Lemma only_active_team tenant_id a rows :
  keys_distinct rows → In a rows → active_member_of tenant_id a = true →
  List.filter (active_member_of tenant_id) (only_active tenant_id a rows) = [a].
Proof.
  unfold keys_distinct, only_active. intros Hd Hin Ha.
  induction rows as [|m rows IH]; [done|].
  cbn [map List.filter].
  simpl in Hd. apply NoDup_cons in Hd as [Hm Hd].
  assert (Hrest : ∀ l, (∀ x, In x l → ent_id x ≠ Member.id a) →
    List.filter (active_member_of tenant_id) (map (λ m,
      if active_member_of tenant_id m && negb (N.eqb (Member.id m) (Member.id a))
      then m <| Member.status := "suspended" |> else m) l) = []).
  { induction l as [|x l IHl]; [done|]. intros Hl. cbn [map List.filter].
    rewrite IHl by (intros; apply Hl; by right). specialize (Hl x (or_introl eq_refl)).
    apply N.eqb_neq in Hl. change (ent_id x) with (Member.id x) in Hl. rewrite Hl.
    destruct (active_member_of tenant_id x) eqn:E; cbn [andb negb].
    - unfold active_member_of, is_active. simpl. by rewrite andb_false_r.
    - by rewrite E. }
  destruct Hin as [->|Hin].
  - rewrite N.eqb_refl, andb_false_r, Ha. f_equal. apply Hrest.
    intros x Hx E. apply Hm. change (Member.id a ∈ map ent_id rows). rewrite <- E. by apply list_elem_of_In, in_map.
  - assert (ent_id m ≠ Member.id a) as Hne.
    { intros E. apply Hm. rewrite E. apply list_elem_of_In. by apply (in_map ent_id _ a). }
    apply N.eqb_neq in Hne. change (ent_id m) with (Member.id m) in Hne. rewrite Hne.
    destruct (active_member_of tenant_id m) eqn:E; cbn [andb negb].
    + unfold active_member_of at 1, is_active. simpl. rewrite andb_false_r. by apply IH.
    + rewrite E. by apply IH.
Qed.
(** First transaction: the event is recorded as received. *)
Definition record_event (payload event_id event_type resource_id : string)
    (tenant_id : option N) (sanitized : json) : M Core unit :=
  transaction (
    i ← uuid4; now ← utc_now;
    add (BillingEvent.make i tenant_id "stripe" event_id event_type resource_id
           (sha256_hex payload) sanitized "received" None None now None)).

(** Second transaction: the event is applied; [true] when it already was. *)
Definition process_event (event_id event_type : string) (resource : json)
    (tenant_id : option N) (event_created_at : Z)
    (identity : option ProviderBusinessIdentity) : M Core bool :=
  transaction (
    found ← scalar (stripe_event event_id);
    event ← some_or found (workflow_error "Persisted billing event was not found" 500);
    if terminal (BillingEvent.status event) then mret true
    else
      previous ← match tenant_id with
                 | Some t => i ← _account_entity t;
                             a ← deref (R := Account.BillingAccountEntity) i;
                             mret (Some a)
                 | None => mret None
                 end;
      let previous_product :=
        (λ a, _normalize_product_code (jopt_str (Account.current_product_code a))) <$> previous in
      applied ← _apply_event event_type resource tenant_id (Some event_created_at) event_id
                  identity;
      when applied (undelivered_is_logged
        (_notify_billing_event event_id event_type tenant_id resource
           (Account.status <$> previous) previous_product));;
      now ← utc_now;
      assign (BillingEvent.id event) (λ e,
        e <| BillingEvent.status := if (applied : bool) then "processed" else "ignored_stale" |>
          <| BillingEvent.processed_at := Some now |>
          <| BillingEvent.error_code := None |>);;
      mret false).

(** Third transaction, after a failure: the event is marked for a retry. *)
Definition mark_failed (event_id error_code : string) : M Core unit :=
  transaction (
    found ← scalar (stripe_event event_id);
    match found with
    | Some event =>
        assign (BillingEvent.id event) (λ e,
          e <| BillingEvent.status := "failed" |>
            <| BillingEvent.error_code := Some error_code |>)
    | None => mret tt
    end).

(** [_tenant_id], [_event_created_at] and the rest of what is read from the event
    before anything is stored. *)
Record delivery := mkDelivery {
  d_type : string; d_resource : json; d_resource_id : string; d_tenant : option N;
  d_created_at : Z; d_identity : option ProviderBusinessIdentity; d_sanitized : json
}.

Definition construct_event (payload signature : string) : M Core json :=
  match construct_webhook_event payload signature with
  | Ok event => mret event
  | Err e =>
      if bool_decide (e = InvalidWebhookSignatureError)
      then raise (workflow_error "Invalid Stripe webhook signature" 400)
      else provider_failure 503 e
  end.

Definition read_delivery (event : json) : M Core delivery :=
  type_value ← lift (jindex event "type");
  let event_type := py_str type_value in
  data ← lift (jindex event "data");
  resource ← lift (jindex data "object");
  resource_value ← lift (jget_or resource "id" (JStr "unknown"));
  let resource_id := py_str resource_value in
  lift (_tenant_id resource);;
  now ← utc_now;
  event_created_at ← lift (_event_created_at now event);
  tenant_id ← event_tenant resource;
  identity ← event_identity event_type resource tenant_id;
  sanitized ← lift (sanitized_event event_type resource_id resource tenant_id
                      event_created_at);
  mret (mkDelivery event_type resource resource_id tenant_id event_created_at identity sanitized).

(** [True] when another delivery recorded the event first. *)
Definition record_once (payload event_id : string) (d : delivery) : M Core bool :=
  try_catch
    (record_event payload event_id (d_type d) (d_resource_id d) (d_tenant d) (d_sanitized d);;
     mret false)
    (λ e, match e with IntegrityError => mret true | _ => raise e end).

Definition process_or_mark (event_id : string) (d : delivery) : M Core BillingWebhookRead :=
  already ← try_catch
    (process_event event_id (d_type d) (d_resource d) (d_tenant d) (d_created_at d)
       (d_identity d))
    (λ e, mark_failed event_id (exn_name e);; raise e);
  mret (mkBillingWebhookRead true already).

Definition existing_status (event_id : string) : M Core (option string) :=
  rows ← read_session (columns (stripe_event event_id));
  mret (BillingEvent.status <$> head rows).

Definition receive_webhook (payload signature : string) : M Core BillingWebhookRead :=
  _get_provider;;
  event ← construct_event payload signature;
  id_value ← lift (jindex event "id");
  let event_id := py_str id_value in
  existing ← existing_status event_id;
  if match existing with Some st => terminal st | None => false end
  then mret (mkBillingWebhookRead true true)
  else
    d ← read_delivery event;
    raced ← (if bool_decide (existing = None) then record_once payload event_id d
             else mret false);
    if (raced : bool) then mret (mkBillingWebhookRead true true)
    else process_or_mark event_id d.
End service.
End BillingService.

→ **Your instructions**
A single number is the whole answer here: the number of lines in the data that include "with".

→ **Your response**
7